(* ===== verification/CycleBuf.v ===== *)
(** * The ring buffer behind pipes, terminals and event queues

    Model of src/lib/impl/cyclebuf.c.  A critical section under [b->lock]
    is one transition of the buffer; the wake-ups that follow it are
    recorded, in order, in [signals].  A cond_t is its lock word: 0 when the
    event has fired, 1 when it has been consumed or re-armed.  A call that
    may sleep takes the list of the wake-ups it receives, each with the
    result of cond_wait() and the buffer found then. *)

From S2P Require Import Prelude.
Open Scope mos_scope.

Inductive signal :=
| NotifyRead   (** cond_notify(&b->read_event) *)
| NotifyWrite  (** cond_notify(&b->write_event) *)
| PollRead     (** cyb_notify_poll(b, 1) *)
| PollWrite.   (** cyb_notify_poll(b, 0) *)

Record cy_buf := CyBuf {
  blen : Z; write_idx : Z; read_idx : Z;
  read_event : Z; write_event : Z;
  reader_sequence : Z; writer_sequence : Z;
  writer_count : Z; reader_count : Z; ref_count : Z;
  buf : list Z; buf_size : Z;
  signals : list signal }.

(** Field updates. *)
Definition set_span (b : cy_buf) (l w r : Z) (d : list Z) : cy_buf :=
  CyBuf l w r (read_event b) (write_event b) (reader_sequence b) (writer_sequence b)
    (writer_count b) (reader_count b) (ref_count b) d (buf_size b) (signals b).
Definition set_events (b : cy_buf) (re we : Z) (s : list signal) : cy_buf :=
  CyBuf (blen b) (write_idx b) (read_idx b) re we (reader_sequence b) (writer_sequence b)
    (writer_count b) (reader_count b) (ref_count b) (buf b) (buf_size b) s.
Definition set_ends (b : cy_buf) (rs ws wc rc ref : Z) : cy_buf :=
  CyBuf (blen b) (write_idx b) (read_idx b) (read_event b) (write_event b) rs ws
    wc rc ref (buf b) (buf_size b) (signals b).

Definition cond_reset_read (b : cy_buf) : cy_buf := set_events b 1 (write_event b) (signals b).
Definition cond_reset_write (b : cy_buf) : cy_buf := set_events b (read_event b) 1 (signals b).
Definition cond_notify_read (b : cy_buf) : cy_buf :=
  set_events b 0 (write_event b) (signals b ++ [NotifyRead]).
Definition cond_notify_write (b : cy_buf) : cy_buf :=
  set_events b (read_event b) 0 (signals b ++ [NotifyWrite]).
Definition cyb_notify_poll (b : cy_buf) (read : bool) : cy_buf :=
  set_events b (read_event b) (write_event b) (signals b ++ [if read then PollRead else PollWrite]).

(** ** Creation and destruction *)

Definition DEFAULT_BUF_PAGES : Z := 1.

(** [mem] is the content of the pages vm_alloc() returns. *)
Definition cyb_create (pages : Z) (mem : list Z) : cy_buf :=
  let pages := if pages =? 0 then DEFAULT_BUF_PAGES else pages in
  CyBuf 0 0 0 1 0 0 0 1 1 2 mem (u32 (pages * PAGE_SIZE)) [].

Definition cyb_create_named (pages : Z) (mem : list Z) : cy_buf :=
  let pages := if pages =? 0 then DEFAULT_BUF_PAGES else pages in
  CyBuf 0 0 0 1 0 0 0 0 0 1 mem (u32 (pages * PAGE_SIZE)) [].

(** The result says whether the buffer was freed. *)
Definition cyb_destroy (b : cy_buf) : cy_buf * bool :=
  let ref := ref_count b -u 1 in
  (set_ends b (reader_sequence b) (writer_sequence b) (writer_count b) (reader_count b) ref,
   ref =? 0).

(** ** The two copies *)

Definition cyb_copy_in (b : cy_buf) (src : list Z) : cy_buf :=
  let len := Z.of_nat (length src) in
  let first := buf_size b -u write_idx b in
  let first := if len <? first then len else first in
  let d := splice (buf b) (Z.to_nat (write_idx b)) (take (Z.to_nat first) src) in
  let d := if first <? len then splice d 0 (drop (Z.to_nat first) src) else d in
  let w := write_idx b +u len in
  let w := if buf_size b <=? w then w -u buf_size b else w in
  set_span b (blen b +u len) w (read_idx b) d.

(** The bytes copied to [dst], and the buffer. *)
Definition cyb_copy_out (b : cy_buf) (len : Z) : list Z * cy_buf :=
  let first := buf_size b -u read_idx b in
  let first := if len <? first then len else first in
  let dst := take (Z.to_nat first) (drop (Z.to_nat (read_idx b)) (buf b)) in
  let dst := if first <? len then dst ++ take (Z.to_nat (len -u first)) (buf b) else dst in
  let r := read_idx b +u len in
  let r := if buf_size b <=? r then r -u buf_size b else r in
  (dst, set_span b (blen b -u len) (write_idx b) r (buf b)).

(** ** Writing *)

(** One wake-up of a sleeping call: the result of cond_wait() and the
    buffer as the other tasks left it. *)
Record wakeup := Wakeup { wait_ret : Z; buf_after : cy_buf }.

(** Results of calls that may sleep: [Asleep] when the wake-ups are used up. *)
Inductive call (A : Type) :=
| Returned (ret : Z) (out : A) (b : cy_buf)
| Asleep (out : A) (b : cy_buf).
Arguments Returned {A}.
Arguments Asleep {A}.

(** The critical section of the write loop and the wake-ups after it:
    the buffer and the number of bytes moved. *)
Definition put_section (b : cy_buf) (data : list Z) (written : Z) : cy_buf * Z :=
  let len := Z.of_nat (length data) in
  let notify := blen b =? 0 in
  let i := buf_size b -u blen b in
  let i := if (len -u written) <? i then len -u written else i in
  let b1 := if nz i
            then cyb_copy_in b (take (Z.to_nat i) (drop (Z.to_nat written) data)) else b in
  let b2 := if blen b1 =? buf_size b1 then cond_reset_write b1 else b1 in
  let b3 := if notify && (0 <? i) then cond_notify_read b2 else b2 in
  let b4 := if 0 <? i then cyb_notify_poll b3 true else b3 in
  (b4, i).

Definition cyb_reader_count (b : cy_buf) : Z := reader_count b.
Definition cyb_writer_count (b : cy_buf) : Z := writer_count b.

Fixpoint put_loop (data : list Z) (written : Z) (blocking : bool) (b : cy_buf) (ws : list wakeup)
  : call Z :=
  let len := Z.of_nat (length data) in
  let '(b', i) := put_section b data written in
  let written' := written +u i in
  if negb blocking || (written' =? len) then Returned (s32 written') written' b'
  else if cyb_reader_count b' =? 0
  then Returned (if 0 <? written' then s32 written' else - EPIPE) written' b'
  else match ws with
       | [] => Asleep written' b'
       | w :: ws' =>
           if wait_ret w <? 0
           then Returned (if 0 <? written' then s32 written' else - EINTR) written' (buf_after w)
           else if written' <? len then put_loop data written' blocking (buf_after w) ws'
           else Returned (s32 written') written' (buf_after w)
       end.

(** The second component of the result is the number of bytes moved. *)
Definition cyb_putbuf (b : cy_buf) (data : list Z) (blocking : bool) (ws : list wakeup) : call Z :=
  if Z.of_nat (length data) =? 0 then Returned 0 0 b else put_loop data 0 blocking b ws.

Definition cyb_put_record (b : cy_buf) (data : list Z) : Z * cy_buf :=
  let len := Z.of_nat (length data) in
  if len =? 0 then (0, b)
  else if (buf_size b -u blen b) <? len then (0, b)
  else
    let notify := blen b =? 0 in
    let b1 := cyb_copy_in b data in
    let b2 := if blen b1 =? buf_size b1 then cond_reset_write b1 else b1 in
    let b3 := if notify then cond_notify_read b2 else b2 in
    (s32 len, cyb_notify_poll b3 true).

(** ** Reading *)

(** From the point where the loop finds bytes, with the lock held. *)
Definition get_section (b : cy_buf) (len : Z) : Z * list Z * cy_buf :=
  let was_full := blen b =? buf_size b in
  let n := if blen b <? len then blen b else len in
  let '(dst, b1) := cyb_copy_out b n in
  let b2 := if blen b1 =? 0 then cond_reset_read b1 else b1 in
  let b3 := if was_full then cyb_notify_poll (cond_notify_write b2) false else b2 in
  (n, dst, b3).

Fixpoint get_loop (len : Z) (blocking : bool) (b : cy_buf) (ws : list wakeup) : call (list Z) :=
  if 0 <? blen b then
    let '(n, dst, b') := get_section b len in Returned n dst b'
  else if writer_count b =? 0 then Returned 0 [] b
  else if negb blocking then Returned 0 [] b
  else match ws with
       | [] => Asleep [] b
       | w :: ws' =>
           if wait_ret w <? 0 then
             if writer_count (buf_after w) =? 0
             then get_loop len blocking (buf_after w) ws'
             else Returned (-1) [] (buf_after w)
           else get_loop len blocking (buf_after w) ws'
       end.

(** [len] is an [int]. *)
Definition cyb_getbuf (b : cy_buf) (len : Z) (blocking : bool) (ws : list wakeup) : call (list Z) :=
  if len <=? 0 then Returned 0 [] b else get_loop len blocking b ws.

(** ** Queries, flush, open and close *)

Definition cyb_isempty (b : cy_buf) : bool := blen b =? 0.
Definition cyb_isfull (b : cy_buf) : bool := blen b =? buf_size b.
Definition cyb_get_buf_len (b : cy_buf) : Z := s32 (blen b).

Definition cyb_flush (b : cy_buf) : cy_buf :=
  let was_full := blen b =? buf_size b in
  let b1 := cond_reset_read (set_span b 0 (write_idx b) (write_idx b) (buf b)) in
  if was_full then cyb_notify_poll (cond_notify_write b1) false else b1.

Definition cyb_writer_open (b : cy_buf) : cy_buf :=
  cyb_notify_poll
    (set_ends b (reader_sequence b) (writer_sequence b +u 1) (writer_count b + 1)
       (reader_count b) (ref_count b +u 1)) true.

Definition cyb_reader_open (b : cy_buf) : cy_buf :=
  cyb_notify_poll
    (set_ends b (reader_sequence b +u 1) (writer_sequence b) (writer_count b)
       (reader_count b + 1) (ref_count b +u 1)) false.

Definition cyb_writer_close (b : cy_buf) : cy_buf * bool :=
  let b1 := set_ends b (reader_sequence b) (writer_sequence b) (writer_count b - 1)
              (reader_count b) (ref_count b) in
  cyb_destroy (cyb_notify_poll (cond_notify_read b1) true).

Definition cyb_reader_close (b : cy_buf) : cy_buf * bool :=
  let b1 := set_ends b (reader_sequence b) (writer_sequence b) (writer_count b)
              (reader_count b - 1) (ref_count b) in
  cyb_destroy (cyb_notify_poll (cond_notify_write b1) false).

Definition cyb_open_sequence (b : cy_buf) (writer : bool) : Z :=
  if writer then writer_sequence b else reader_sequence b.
+--
- Your instructions -
From the material above, set down exactly the lines between the line holding "if writer_count (buf_after" and the line holding "(** ** Queries, flush, open and close *)", inclusive. Include nothing else.

- Task response -
             if writer_count (buf_after w) =? 0
             then get_loop len blocking (buf_after w) ws'
             else Returned (-1) [] (buf_after w)
           else get_loop len blocking (buf_after w) ws'
       end.

(** [len] is an [int]. *)
Definition cyb_getbuf (b : cy_buf) (len : Z) (blocking : bool) (ws : list wakeup) : call (list Z) :=
  if len <=? 0 then Returned 0 [] b else get_loop len blocking b ws.

(** ** Queries, flush, open and close *)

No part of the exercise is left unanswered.